_Brief_:
Select all lines in the records that include "assert".

Top of Extracted entries

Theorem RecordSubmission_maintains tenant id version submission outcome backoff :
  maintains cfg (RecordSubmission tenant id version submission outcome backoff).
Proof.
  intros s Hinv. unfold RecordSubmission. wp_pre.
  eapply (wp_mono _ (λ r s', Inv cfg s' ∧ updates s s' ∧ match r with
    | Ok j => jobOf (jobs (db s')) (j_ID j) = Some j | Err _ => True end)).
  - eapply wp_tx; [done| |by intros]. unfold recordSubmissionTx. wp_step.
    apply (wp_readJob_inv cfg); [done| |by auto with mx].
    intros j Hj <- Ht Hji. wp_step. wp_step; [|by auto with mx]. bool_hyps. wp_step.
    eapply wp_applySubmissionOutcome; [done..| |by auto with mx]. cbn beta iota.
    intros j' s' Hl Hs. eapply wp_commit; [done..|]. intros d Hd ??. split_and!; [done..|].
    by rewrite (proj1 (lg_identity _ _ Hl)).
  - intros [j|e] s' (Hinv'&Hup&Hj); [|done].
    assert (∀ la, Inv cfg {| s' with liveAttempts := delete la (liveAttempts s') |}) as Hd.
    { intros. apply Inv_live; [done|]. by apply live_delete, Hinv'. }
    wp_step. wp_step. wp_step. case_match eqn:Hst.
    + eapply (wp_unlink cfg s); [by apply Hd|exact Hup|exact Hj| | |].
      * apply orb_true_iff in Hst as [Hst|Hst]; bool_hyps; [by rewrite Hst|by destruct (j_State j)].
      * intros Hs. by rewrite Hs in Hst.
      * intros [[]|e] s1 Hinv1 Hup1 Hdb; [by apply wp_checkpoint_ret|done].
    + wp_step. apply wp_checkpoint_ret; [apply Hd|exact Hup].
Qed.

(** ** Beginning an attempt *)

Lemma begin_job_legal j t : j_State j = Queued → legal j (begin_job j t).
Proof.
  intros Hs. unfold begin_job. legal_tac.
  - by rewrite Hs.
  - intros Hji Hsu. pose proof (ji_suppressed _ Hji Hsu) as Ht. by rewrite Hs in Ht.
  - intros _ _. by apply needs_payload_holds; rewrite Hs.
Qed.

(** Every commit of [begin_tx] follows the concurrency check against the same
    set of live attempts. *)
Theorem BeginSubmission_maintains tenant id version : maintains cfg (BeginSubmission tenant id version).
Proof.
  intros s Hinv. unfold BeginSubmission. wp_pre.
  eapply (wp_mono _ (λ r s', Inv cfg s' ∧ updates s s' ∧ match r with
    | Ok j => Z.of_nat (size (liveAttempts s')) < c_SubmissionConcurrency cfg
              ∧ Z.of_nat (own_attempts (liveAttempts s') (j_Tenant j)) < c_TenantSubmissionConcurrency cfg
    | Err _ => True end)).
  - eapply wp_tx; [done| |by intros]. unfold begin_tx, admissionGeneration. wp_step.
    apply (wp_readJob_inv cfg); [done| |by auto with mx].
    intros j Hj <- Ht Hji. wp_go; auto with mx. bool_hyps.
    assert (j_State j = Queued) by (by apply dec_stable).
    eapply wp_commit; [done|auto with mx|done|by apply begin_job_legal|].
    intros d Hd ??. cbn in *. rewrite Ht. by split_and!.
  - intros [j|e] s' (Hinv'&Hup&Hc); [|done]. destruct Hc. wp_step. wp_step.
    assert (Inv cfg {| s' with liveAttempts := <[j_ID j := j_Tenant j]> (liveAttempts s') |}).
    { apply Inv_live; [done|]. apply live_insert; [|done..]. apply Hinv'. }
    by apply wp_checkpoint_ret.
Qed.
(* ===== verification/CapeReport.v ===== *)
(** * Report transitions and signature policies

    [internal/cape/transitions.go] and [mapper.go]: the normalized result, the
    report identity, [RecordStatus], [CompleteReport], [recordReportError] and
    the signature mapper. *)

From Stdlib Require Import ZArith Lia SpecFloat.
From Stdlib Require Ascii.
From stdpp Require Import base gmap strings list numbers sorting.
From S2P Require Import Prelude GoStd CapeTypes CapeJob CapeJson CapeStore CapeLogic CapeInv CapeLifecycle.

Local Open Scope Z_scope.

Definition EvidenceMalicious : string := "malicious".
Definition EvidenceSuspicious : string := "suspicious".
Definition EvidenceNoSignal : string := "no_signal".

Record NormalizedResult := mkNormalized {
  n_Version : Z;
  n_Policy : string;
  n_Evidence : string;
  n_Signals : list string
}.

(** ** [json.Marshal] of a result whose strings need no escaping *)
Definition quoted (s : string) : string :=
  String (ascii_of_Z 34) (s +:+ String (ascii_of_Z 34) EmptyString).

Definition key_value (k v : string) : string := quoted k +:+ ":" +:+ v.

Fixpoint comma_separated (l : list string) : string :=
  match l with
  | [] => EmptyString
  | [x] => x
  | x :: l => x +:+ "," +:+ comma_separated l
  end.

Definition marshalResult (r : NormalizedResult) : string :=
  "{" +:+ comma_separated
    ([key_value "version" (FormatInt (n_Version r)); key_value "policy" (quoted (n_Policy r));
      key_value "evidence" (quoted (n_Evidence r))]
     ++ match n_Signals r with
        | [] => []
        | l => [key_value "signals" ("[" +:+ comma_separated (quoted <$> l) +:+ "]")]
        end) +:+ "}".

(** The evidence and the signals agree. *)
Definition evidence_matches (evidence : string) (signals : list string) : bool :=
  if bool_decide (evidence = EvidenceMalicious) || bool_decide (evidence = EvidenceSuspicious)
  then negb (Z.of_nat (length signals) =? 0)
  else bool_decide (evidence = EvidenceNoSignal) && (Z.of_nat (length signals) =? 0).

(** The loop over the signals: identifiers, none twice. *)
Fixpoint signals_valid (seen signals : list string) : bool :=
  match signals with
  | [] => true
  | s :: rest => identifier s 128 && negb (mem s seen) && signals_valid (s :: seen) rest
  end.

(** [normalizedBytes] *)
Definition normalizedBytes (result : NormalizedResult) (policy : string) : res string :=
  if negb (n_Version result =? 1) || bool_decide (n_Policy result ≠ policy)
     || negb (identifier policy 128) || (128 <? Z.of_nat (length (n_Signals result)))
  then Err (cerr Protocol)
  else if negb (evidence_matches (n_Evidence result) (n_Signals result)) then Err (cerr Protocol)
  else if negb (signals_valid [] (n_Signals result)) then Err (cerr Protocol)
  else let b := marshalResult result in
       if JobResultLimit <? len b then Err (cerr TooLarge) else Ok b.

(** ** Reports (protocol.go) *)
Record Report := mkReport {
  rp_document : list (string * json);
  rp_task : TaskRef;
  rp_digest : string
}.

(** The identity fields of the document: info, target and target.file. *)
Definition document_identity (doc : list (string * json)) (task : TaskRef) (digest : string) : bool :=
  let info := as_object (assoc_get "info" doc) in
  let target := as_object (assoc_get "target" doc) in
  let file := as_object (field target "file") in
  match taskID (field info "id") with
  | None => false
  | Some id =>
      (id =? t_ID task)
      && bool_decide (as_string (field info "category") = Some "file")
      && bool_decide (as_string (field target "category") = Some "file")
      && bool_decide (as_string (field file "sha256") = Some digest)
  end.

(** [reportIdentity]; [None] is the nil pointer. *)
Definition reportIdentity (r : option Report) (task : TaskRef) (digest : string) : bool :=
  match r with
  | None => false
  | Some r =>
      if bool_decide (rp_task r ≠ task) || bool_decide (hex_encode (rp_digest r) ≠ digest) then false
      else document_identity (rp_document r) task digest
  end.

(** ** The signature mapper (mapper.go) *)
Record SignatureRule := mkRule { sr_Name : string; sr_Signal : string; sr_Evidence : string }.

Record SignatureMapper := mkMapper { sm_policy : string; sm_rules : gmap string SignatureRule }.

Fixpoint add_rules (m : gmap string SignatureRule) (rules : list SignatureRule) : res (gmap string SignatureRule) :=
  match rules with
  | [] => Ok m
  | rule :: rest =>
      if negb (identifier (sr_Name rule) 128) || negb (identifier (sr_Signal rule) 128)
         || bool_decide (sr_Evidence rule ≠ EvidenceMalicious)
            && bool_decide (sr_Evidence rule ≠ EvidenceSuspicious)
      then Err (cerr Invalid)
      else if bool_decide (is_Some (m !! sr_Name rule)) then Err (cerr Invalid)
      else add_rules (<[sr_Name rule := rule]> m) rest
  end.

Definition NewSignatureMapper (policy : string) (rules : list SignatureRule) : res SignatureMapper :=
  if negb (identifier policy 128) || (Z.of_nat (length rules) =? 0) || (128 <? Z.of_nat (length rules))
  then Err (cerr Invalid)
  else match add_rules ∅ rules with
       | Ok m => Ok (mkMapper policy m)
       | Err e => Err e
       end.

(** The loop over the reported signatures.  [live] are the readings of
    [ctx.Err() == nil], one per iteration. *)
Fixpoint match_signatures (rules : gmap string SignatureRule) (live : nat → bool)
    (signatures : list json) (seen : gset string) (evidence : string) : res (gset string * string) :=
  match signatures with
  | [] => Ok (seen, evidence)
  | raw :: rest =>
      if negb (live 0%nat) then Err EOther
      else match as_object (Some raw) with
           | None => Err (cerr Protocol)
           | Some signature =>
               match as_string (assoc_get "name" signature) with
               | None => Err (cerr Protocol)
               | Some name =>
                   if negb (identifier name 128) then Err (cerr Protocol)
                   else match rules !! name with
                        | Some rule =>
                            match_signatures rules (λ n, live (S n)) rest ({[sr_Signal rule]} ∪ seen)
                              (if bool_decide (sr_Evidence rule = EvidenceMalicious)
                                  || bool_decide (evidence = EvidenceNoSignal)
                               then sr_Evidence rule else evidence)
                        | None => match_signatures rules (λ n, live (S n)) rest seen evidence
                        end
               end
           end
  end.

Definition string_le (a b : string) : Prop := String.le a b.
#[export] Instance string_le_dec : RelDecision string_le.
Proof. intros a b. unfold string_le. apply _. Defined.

Bottom of Extracted entries
Top of Extracted entries

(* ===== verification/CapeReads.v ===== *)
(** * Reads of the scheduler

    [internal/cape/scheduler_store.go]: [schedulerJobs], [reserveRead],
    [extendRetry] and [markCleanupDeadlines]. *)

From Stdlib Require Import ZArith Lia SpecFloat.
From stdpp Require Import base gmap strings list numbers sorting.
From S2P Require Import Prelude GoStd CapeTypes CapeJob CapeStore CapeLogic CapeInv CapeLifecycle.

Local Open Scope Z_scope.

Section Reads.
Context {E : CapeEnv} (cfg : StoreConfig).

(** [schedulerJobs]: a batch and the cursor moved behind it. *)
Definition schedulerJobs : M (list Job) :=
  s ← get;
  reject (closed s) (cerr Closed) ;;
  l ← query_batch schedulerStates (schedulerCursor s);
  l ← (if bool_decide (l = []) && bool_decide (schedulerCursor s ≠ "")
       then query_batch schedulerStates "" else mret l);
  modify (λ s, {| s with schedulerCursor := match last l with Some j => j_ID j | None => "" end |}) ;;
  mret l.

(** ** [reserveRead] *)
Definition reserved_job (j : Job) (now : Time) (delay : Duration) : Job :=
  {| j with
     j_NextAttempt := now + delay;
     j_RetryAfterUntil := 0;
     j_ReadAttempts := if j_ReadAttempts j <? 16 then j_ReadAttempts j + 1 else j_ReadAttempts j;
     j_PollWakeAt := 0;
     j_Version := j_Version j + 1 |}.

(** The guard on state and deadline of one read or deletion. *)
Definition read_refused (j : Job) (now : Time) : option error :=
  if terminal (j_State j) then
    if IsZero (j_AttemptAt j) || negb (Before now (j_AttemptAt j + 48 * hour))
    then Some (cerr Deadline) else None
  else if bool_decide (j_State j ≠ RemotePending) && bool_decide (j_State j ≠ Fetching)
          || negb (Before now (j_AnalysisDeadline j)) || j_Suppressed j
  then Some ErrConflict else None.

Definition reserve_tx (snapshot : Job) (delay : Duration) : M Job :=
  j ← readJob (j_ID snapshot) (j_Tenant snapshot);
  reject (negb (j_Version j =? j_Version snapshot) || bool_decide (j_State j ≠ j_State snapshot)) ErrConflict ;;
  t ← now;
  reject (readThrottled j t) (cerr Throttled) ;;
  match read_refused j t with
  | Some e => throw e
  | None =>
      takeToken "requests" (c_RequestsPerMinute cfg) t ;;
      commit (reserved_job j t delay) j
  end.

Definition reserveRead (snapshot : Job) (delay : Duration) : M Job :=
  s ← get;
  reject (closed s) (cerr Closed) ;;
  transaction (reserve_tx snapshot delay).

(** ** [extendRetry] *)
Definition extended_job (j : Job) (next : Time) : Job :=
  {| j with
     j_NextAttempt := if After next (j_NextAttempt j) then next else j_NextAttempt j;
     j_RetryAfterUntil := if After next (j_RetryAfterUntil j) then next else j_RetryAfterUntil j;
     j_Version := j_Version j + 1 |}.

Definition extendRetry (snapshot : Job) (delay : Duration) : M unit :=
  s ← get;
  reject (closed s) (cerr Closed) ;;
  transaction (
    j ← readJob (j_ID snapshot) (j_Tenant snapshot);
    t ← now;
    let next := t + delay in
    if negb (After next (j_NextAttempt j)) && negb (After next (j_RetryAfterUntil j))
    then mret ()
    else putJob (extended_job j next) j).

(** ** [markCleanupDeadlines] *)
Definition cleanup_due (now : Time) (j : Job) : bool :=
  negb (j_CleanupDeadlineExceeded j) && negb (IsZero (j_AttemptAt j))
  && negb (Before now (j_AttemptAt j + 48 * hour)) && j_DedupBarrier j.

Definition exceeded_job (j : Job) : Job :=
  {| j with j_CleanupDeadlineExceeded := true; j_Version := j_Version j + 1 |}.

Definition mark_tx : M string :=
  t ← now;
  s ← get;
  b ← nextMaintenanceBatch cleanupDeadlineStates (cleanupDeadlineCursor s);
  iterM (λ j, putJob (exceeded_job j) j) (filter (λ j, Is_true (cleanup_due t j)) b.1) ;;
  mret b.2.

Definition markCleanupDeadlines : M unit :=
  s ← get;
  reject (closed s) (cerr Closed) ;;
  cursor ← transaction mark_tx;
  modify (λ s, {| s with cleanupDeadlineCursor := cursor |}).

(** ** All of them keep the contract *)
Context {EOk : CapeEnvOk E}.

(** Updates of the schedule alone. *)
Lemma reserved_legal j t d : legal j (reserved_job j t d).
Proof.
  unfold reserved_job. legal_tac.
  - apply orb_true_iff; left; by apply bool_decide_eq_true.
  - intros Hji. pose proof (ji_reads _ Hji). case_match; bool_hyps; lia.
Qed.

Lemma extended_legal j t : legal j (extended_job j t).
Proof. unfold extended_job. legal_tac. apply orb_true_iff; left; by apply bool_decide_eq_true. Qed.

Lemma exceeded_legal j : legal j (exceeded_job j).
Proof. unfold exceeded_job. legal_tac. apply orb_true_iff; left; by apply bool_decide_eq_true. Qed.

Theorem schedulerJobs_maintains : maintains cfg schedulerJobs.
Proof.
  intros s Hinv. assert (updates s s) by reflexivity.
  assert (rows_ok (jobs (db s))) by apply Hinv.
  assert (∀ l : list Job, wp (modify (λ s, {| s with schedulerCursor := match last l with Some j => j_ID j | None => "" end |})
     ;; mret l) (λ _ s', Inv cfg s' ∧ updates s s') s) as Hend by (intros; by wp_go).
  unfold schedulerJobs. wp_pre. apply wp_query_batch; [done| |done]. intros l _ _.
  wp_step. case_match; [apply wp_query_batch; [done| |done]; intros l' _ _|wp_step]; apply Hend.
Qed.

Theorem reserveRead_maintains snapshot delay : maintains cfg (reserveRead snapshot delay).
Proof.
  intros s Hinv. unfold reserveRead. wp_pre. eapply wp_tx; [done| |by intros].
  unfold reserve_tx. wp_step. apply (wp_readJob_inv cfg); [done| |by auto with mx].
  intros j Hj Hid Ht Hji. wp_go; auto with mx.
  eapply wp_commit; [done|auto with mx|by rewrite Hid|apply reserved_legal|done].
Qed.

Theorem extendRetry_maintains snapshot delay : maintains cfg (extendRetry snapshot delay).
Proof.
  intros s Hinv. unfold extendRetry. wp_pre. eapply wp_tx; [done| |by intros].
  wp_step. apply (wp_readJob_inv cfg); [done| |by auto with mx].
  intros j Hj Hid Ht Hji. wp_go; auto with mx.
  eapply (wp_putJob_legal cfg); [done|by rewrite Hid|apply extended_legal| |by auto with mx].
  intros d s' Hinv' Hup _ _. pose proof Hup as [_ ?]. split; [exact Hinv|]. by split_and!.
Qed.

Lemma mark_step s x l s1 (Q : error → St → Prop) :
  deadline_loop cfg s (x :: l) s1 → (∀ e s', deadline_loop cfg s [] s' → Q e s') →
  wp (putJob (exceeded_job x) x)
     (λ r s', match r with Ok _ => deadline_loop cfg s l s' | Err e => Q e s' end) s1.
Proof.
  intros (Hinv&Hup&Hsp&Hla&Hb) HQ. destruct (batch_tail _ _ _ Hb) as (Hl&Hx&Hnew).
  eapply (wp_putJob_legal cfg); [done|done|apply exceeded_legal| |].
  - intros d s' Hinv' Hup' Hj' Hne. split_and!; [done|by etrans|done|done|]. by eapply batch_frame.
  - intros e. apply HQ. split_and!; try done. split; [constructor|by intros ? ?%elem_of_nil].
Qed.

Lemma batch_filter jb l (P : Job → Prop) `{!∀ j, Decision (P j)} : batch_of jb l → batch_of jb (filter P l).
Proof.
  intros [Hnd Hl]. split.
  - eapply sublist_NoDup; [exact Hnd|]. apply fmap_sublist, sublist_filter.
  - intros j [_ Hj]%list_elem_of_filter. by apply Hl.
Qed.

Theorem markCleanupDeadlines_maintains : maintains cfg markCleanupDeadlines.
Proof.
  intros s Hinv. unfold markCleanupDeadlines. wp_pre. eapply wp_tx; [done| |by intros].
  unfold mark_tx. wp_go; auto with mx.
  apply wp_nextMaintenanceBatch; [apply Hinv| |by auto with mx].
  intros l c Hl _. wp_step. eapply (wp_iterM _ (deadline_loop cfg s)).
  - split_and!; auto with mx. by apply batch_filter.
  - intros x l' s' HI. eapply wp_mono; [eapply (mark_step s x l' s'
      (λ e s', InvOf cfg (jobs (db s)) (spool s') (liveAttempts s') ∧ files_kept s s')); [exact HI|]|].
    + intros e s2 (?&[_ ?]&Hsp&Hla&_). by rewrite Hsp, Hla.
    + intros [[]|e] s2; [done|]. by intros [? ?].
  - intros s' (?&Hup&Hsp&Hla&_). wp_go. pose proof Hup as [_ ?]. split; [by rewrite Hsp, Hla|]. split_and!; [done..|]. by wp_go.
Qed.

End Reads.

Bottom of Extracted entries

_Response to this task_:
    assert (∀ la, Inv cfg {| s' with liveAttempts := delete la (liveAttempts s') |}) as Hd.
    assert (j_State j = Queued) by (by apply dec_stable).
    assert (Inv cfg {| s' with liveAttempts := <[j_ID j := j_Tenant j]> (liveAttempts s') |}).
  intros s Hinv. assert (updates s s) by reflexivity.
  assert (rows_ok (jobs (db s))) by apply Hinv.
  assert (∀ l : list Job, wp (modify (λ s, {| s with schedulerCursor := match last l with Some j => j_ID j | None => "" end |})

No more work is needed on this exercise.